Her family situation is relevant context for understanding a portion of her non-legal writing, which covers Catholic perspectives on family, healthcare, and education policy.
Frequently Asked Questions About Margot Cleveland
What is Margot Cleveland best known for?
Cleveland is best known as the Senior Legal Correspondent at The Federalist, where she covers federal investigations, constitutional law, and political legal proceedings. She also testified before a U.S. Senate subcommittee in March 2026 as an expert witness on the Arctic Frost investigation.
Does Margot Cleveland have a Wikipedia page?
As of June 2026, Margot Cleveland does not have a Wikipedia article. Searches for “Margot Cleveland Wikipedia” return no result. This biography exists to fill that informational gap with verified, sourced facts about her career and credentials.
What are Margot Cleveland’s legal credentials?
She holds a J.D. from Notre Dame Law School (Hoynes Prize recipient), served approximately 25 years as a permanent law clerk on the U.S. Court of Appeals for the Seventh Circuit, and is a licensed CPA. She also taught law at the University of Notre Dame for over a decade.

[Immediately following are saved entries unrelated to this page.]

(* ===== verification/Watch.v ===== *)
(** [hoc/withData.tsx]: what the dashboard loads when it starts, and how it
    turns the messages of the watch socket into actions of the store. *)

From S2P Require Import Prelude JsString JsNumber ResourceTypes ActionTypes AccessTokens ReducerUtils ResourceReducers UiReducers RootReducer SliceFacts RootFacts CasbinMiddleware Store ComponentForms Async Api Actions ActionFacts ThunkFacts.

(** ** Messages *)

(** The [kind] of a message with its [data]; the socket and the API agree on the
    type of each kind.  The data of a kind the handler does not know are never
    read. *)
Inductive WatchData :=
| WatchError (message : option string)
| WatchApplication (data : ApplicationDetails)
| WatchComponent (data : ApplicationComponentDetails)
| WatchHttpRoute (data : HttpRoute)
| WatchNode (data : Node)
| WatchHttpsCert (data : Certificate)
| WatchRegistry (data : Registry)
| WatchVolume (data : Disk)
| WatchSSO (data : SSOConfig)
| WatchProtectedEndpoint (data : ProtectedEndpoint)
| WatchDeployAccessToken (data : AccessToken)
| WatchService (data : Service)
| WatchRoleBinding (data : RoleBinding)
| WatchOther (kind : string).

Record WatchResMessage := mkWatchMessage {
  msg_namespace : string;
  msg_action : ResourceActionType;
  msg_data : WatchData
}.

(** What the client sends when the socket opens. *)
Record StartWatching := mkStartWatching {
  watch_method : string;
  watch_token : string;
  watch_impersonation : string
}.

Section watch.
Context {R : Type}.
Variables K8sApiPrefix K8sApiVersion : string.
Abbreviation thunk := (Async R).
Abbreviation api m := (m K8sApiPrefix K8sApiVersion) (only parsing).

Definition start_watching (authToken impersonation impersonationType : string) : StartWatching :=
  mkStartWatching "StartWatching" authToken (generateKalmImpersonnation impersonation impersonationType).

(** The thunks dispatched when the component mounts, in order; none is awaited. *)
Definition loadData (canEditActiveNamespace canViewCluster : bool) : list (thunk unit) :=
  [ api loadRoutesAction;
    api loadApplicationsAction ;; mret tt;
    api loadDeployAccessTokensAction;
    api loadProtectedEndpointAction ] ++
  (if canEditActiveNamespace || canViewCluster then [ api loadRegistriesAction ] else []) ++
  (if canViewCluster then
     [ api loadCertificatesAction;
       api loadCertificateIssuersAction;
       api loadCertificateAcmeServerAction;
       api loadSSOConfigAction;
       api loadNodesAction;
       api loadClusterInfoAction;
       api loadServicesAction "";
       api loadPersistentVolumesAction;
       api loadStorageClassesAction ]
   else []).

Definition reloadResouces (canViewCluster : bool) : list (thunk unit) :=
  if canViewCluster then [ api loadPersistentVolumesAction; api loadServicesAction "" ] else [].

(** The handler of a message; the result says whether it asked for the throttled
    reload of volumes and services. *)
Definition onmessage (data : WatchResMessage) : thunk bool :=
  let action := msg_action data in
  match msg_data data with
  | WatchError message => fire (setErrorNotificationAction message) ;; mret false
  | WatchApplication d => dispatch_ (ApplicationResourceAction action d) ;; mret false
  | WatchComponent d => dispatch_ (ComponentResourceAction action (msg_namespace data) d) ;; mret true
  | WatchHttpRoute d => dispatch_ (HttpRouteResourceAction action (msg_namespace data) d) ;; mret false
  | WatchNode d => dispatch_ (NodeResourceAction action d) ;; mret false
  | WatchHttpsCert d => dispatch_ (HttpsCertResourceAction action d) ;; mret false
  | WatchRegistry d => dispatch_ (RegistryResourceAction action d) ;; mret false
  | WatchVolume d => dispatch_ (VolumeResourceAction action d) ;; mret false
  | WatchSSO d => dispatch_ (SSOConfigResourceAction action d) ;; mret false
  | WatchProtectedEndpoint d => dispatch_ (ProtectedEndpointResourceAction action d) ;; mret false
  | WatchDeployAccessToken d =>
      dispatch_ (DeployAccessTokenResourceAction action (AccessTokenToDeployAccessToken d)) ;; mret false
  | WatchService d => dispatch_ (ServiceResourceAction action d) ;; mret false
  | WatchRoleBinding d => dispatch_ (RoleBindingResourceAction action d) ;; mret false
  | WatchOther _ => mret false
  end.

(** Messages are handled one after the other. *)
Fixpoint handle_messages (messages : list WatchResMessage) : thunk unit :=
  match messages with
  | [] => mret tt
  | message :: rest => onmessage message ;; handle_messages rest
  end.
End watch.

(** ** The store follows the socket *)

(** The change a message reports, if it reports one of the store's resources. *)
Definition reported (message : WatchResMessage) : option ResourceActions :=
  let action := msg_action message in
  match msg_data message with
  | WatchError _ | WatchOther _ | WatchSSO _ => None
  | WatchApplication d => Some (ApplicationResourceAction action d)
  | WatchComponent d => Some (ComponentResourceAction action (msg_namespace message) d)
  | WatchHttpRoute d => Some (HttpRouteResourceAction action (msg_namespace message) d)
  | WatchNode d => Some (NodeResourceAction action d)
  | WatchHttpsCert d => Some (HttpsCertResourceAction action d)
  | WatchRegistry d => Some (RegistryResourceAction action d)
  | WatchVolume d => Some (VolumeResourceAction action d)
  | WatchProtectedEndpoint d => Some (ProtectedEndpointResourceAction action d)
  | WatchDeployAccessToken d => Some (DeployAccessTokenResourceAction action (AccessTokenToDeployAccessToken d))
  | WatchService d => Some (ServiceResourceAction action d)
  | WatchRoleBinding d => Some (RoleBindingResourceAction action d)
  end.

(** The server's changes are announced in order, with what is there already announced
    again by a new connection; other messages come between.  Through all of it the
    namesakes are apart. *)
Inductive announces : ServerState -> list WatchResMessage -> ServerState -> Prop :=
| announces_nil v : announces v [] v
| announces_change v m ev v1 rest v2 : reported m = Some ev -> server_change v ev v1 -> namesakes_apart v1 -> announces v1 rest v2 ->
    announces v (m :: rest) v2
| announces_other v m rest v2 : reported m = None -> announces v rest v2 -> announces v (m :: rest) v2.

Section facts.
Context {R : Type}.
Variable connectRouter : R -> Actions -> R.
Variable call : FnRef -> Actions -> bool.
Variable b : Boot.
Variable pathname : string.
Abbreviation dashboard := (Dashboard R).
Abbreviation exec := (exec connectRouter call b pathname).
Implicit Types (d : dashboard).

(** The handler of a message that reports a change is one dispatch. *)
Lemma onmessage_reported m ev d tr d' x : reported m = Some ev -> exec (onmessage m) d tr d' x ->
  d' = after connectRouter call b d ev /\ is_Some (match x with Fulfilled r => Some r | Rejected _ => None end).
Proof.
  unfold reported, onmessage. intros Hm H.
  destruct (msg_data m); try done; injection Hm as <-;
    apply exec_bind in H as (t1 & d1 & y1 & t2 & -> & H1 & H2); apply exec_dispatch_ in H1 as (-> & -> & ->);
    try done; destruct H2 as (_ & -> & ->); by split.
Qed.

Lemma onmessage_other m d tr d' x v : reported m = None -> exec (onmessage m) d tr d' x ->
  store_holds v (dash_root d) -> store_holds v (dash_root d') /\
  is_Some (match x with Fulfilled r => Some r | Rejected _ => None end).
Proof.
  unfold reported, onmessage. intros Hm H Hv. destruct (msg_data m); try done.
  - apply exec_bind in H as (t1 & d1 & y1 & t2 & -> & H1 & H2).
    destruct H1 as (t3 & d3 & y3 & t4 & -> & H3 & -> & -> & ->). destruct H2 as (_ & -> & ->). split; [|done].
    apply exec_settle_with in H3 as (t5 & d5 & y5 & t6 & -> & H5 & -> & -> & ->).
    apply exec_try_catch in H5 as (t7 & d7 & y7 & t8 & -> & H7 & H8).
    apply exec_dispatch_ in H7 as (-> & -> & ->); [|done]. destruct H8 as (_ & -> & _).
    by eapply store_quiet, after_reduced.
  - apply exec_bind in H as (t1 & d1 & y1 & t2 & -> & H1 & H2).
    apply exec_dispatch_ in H1 as (-> & -> & ->); [|done]. destruct H2 as (_ & -> & ->). split; [|done].
    pose proof (after_reduced connectRouter call b d (SSOConfigResourceAction (msg_action m) data) eq_refl) as Hr.
    destruct Hr as [E1 E2 E3 E4 E5 E6 E7 E8 E9 E10 E11 _ _ _ _], Hv.
    split; rewrite ?E1, ?E2, ?E3, ?E4, ?E5, ?E6, ?E7, ?E8, ?E9, ?E10, ?E11; try done.
    by destruct (msg_action m).
  - destruct H as (_ & -> & ->). by split.
Qed.

Lemma messages_followed v messages v' d tr d' x :
  store_holds v (dash_root d) -> announces v messages v' ->
  exec (handle_messages messages) d tr d' x ->
  x = Fulfilled tt /\ store_holds v' (dash_root d').
Proof.
  intros Hv Ha. revert d tr Hv. induction Ha as [v|v m ev v1 rest v2 Hm Hc Hap _ IH|v m rest v2 Hm _ IH]; intros d tr Hv H.
  - destruct H as (_ & -> & ->). by split.
  - apply exec_bind in H as (t1 & d1 & y1 & t2 & -> & H1 & H2).
    destruct (onmessage_reported _ _ _ _ _ _ Hm H1) as [-> [r Hr]]. destruct y1 as [r1|]; [|done].
    apply (IH _ _) in H2; [done|]. eapply store_change; [done..|]. by apply after_reduced.
  - apply exec_bind in H as (t1 & d1 & y1 & t2 & -> & H1 & H2).
    destruct (onmessage_other _ _ _ _ _ v Hm H1 Hv) as [Hv1 [r Hr]]. destruct y1 as [r1|]; [|done].
    by apply (IH _ _) in H2.
Qed.

(** C3: The dashboard follows the watch socket.  If the store shows the server's
    resources and the socket announces the server's changes in order, the resources
    that are there already once more when it connects again, and errors, settings of
    the single sign-on and messages of unknown kinds in between, then the handlers
    never fail and the store shows the server's resources after the last message, as
    long as no two routes, volumes, services or role bindings of different namespaces
    share a name; access tokens arrive as rules and are shown as scopes. *)
Theorem watch_follows_server v messages v' d tr d' x :
  store_holds v (dash_root d) -> announces v messages v' ->
  exec (handle_messages messages) d tr d' x ->
  x = Fulfilled tt /\ store_holds v' (dash_root d').
Proof. apply messages_followed. Qed.
End facts.

(** ** What a lost connection leaves behind *)

(** A change that was missed is not made up for when the connection is back: the
    announcement of a resource the store has under that name is dropped for the kinds
    that keep what they have, as the nodes. *)
Lemma missed_update_stays s (d : Node) : isInArray (nodes s) d = true ->
  nodes (node_reducer s (NodeResourceAction RESOURCE_ACTION_ADD d)) = nodes s.
Proof. intros Hd. cbn. by rewrite Hd. Qed.

(** ** Witness: a service comes, an error is reported, the service changes *)

Definition demo_messages : list WatchResMessage :=
  [ mkWatchMessage "shop" RESOURCE_ACTION_ADD (WatchService (svc 80));
    mkWatchMessage "" RESOURCE_ACTION_ADD (WatchError (Some "connection lost"));
    mkWatchMessage "shop" RESOURCE_ACTION_ADD (WatchService (svc 80));
    mkWatchMessage "shop" RESOURCE_ACTION_UPDATE (WatchService (svc 8080)) ].

Lemma watch_follows_server_witness :
  exists d', demo_run (handle_messages demo_messages) = (d', Fulfilled tt) /\
    store_holds (with_services {[web_key := svc 8080]}) (dash_root d').
Proof.
  destruct (demo_execution (handle_messages demo_messages)) as [tr H].
  eexists. split; [reflexivity|].
  apply (watch_follows_server keep_router no_hooks boot_empty "/" server_empty demo_messages
    (with_services {[web_key := svc 8080]}) demo _ _ _ start_holds) in H; [exact (proj2 H)|].
  eapply announces_change; [reflexivity|apply (change_services server_empty _ _ {[web_key := svc 80]}), svc_added|apply apart_services, names_apart_one|].
  eapply announces_other; [reflexivity|].
  eapply announces_change; [reflexivity|apply (change_services _ _ _ {[web_key := svc 80]}), svc_replayed|apply apart_services, names_apart_one|].
  eapply announces_change; [reflexivity|apply (change_services _ _ _ {[web_key := svc 8080]}), svc_updated|apply apart_services, names_apart_one|apply announces_nil].
Defined.
(* ===== verification/MockFacts.v ===== *)
(** The demonstration mode: the mock store announces its changes the way the
    server does, so the dashboard follows it, and a page that is loaded again
    finds the data it left; in a development build the frozen data refuse most
    changes. *)

From S2P Require Import Prelude JsString JsNumber ResourceTypes ActionTypes ReducerUtils ResourceReducers UiReducers RootReducer SliceFacts RootFacts CasbinMiddleware Store Async Actions ActionFacts ThunkFacts Watch MockStore.

(** ** Arrays *)

Section arrays.
Context {T : Type} `{NameResource T}.
Implicit Types (arr : list T) (x : T).

Lemma index_of_Some arr name i : index_of arr name = Some i ->
  exists x, arr !! i = Some x /\ resource_name x = name.
Proof. apply (findIndex_key_Some resource_name), recognizes_name. Qed.

Lemma index_of_is_Some arr name : is_Some (index_of arr name) <-> is_Some (names arr !! name).
Proof.
  unfold index_of, names. rewrite table_is_Some.
  pose proof (findIndex_key_None resource_name _ _ arr (recognizes_name name)) as Hn.
  rewrite <- not_eq_None_Some, Hn. split; [|tauto]. intros ?. by apply dec_stable.
Qed.

Lemma put_at_names arr x : unique_names arr ->
  names (put_at (index_of arr (resource_name x)) x arr) = <[resource_name x := x]> (names arr) /\
  unique_names (put_at (index_of arr (resource_name x)) x arr).
Proof. apply (put_table resource_name), recognizes_name. Qed.

Lemma splice_at_names arr name : unique_names arr -> is_Some (index_of arr name) ->
  names (splice_at (index_of arr name) arr) = delete name (names arr) /\
  unique_names (splice_at (index_of arr name) arr).
Proof.
  intros Hnd [i Hi]. rewrite Hi. cbn. destruct (index_of_Some _ _ _ Hi) as (x & Hx & <-).
  by apply table_splice.
Qed.
End arrays.

#[local] Arguments index_of : simpl never.
(* ===== verification/VolumesForm.v ===== *)
(** [forms/ComponentLike/Disks.tsx]: the list of a component's volumes in its form,
    with the workload type it depends on.  A select only gives the form a value of
    its options, and the workload type can only be changed while there are no
    volumes (forms/ComponentLike/index.tsx, [renderMain]). *)

From S2P Require Import Prelude JsString JsNumber ResourceTypes Utils.

(** ** The state *)

(** The store's part, and the name the form was opened with. *)
Record VolumesProps := mkVolumesProps {
  vp_statefulSetOptions : list VolumeOption;
  vp_simpleOptions : list VolumeOption;
  vp_storageClasses : list StorageClass;
  vp_initialName : string
}.

Record VolumesForm := mkVolumesForm { vf_name : string; vf_workloadType : string; vf_volumes : list Volume }.

Definition set_volumes (s : VolumesForm) (volumes : list Volume) : VolumesForm :=
  mkVolumesForm (vf_name s) (vf_workloadType s) volumes.

Definition set_vol_type (type : string) (v : Volume) : Volume :=
  mkVolume type (vol_path v) (vol_size v) (vol_storageClassName v) (vol_pvc v) (vol_pvToMatch v) (vol_claimName v) (vol_hostPath v).
Definition set_vol_claimName (claim : string) (v : Volume) : Volume :=
  mkVolume (vol_type v) (vol_path v) (vol_size v) (vol_storageClassName v) (vol_pvc v) (vol_pvToMatch v) claim (vol_hostPath v).
Definition set_vol_texts (path size class : string) (hostPath : option string) (v : Volume) : Volume :=
  mkVolume (vol_type v) path size class (vol_pvc v) (vol_pvToMatch v) (vol_claimName v) hostPath.

(** ** What the selects offer *)

Definition getUsingClaimNames (volumes : list Volume) : gset string :=
  list_to_set (vol_claimName <$> List.filter (fun volume => seqb (vol_type volume) VolumeTypePersistentVolumeClaim) volumes).

Definition isEdit (p : VolumesProps) : bool := negb (seqb (vp_initialName p) "").

Definition shouldDisabledStatefulSetPvcTemplate (p : VolumesProps) (fieldDiskType : string) : bool :=
  isEdit p && seqb fieldDiskType VolumeTypePersistentVolumeClaimTemplate.

Definition getVolumeOptions (p : VolumesProps) (s : VolumesForm) : list VolumeOption :=
  if seqb (vf_workloadType s) workloadTypeStatefulSet
  then List.filter (fun o => bool_decide (option_componentName o = Some (vf_name s))) (vp_statefulSetOptions p)
  else vp_simpleOptions p.

Definition getClaimNameOptions (p : VolumesProps) (s : VolumesForm) (disk : Volume) : list string :=
  let usingClaimNames := getUsingClaimNames (vf_volumes s) in
  option_name <$>
    List.filter (fun vo => seqb (option_name vo) (vol_claimName disk) || negb (bool_decide (option_name vo ∈ usingClaimNames)))
      (getVolumeOptions p s).

Definition getStorageClassesOptions (p : VolumesProps) : list string := sc_name <$> vp_storageClasses p.

Definition getTypeOptions (p : VolumesProps) (s : VolumesForm) (filedDiskType : string) : list string :=
  (if seqb (vf_workloadType s) workloadTypeServer
   then [VolumeTypePersistentVolumeClaimNew; VolumeTypePersistentVolumeClaim]
   else if seqb (vf_workloadType s) workloadTypeCronjob then []
   else if seqb (vf_workloadType s) workloadTypeDaemonSet then [VolumeTypeHostPath]
   else if seqb (vf_workloadType s) workloadTypeStatefulSet then
     if isEdit p then
       if shouldDisabledStatefulSetPvcTemplate p filedDiskType then [VolumeTypePersistentVolumeClaimTemplate] else []
     else [VolumeTypePersistentVolumeClaimTemplateNew; VolumeTypePersistentVolumeClaimTemplate]
   else []) ++ [VolumeTypeTemporaryDisk; VolumeTypeTemporaryMemory].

What is the NCLA and what is Cleveland’s role there?
The New Civil Liberties Alliance is a nonprofit legal organization that litigates against what it describes as unconstitutional overreach by federal agencies. Cleveland serves as Of Counsel, meaning she provides legal guidance to the organization without being a full-time staff attorney.
What did Margot Cleveland testify about in 2026?
In March 2026, Cleveland testified before the Senate Judiciary Subcommittee as an expert witness in a hearing titled “Arctic Frost: A Modern Watergate.” Her testimony alleged five constitutional violations in Special Counsel Jack Smith’s post-2020 election investigation, including Appointments Clause violations and Speech or Debate Clause infringements via congressional subpoenas.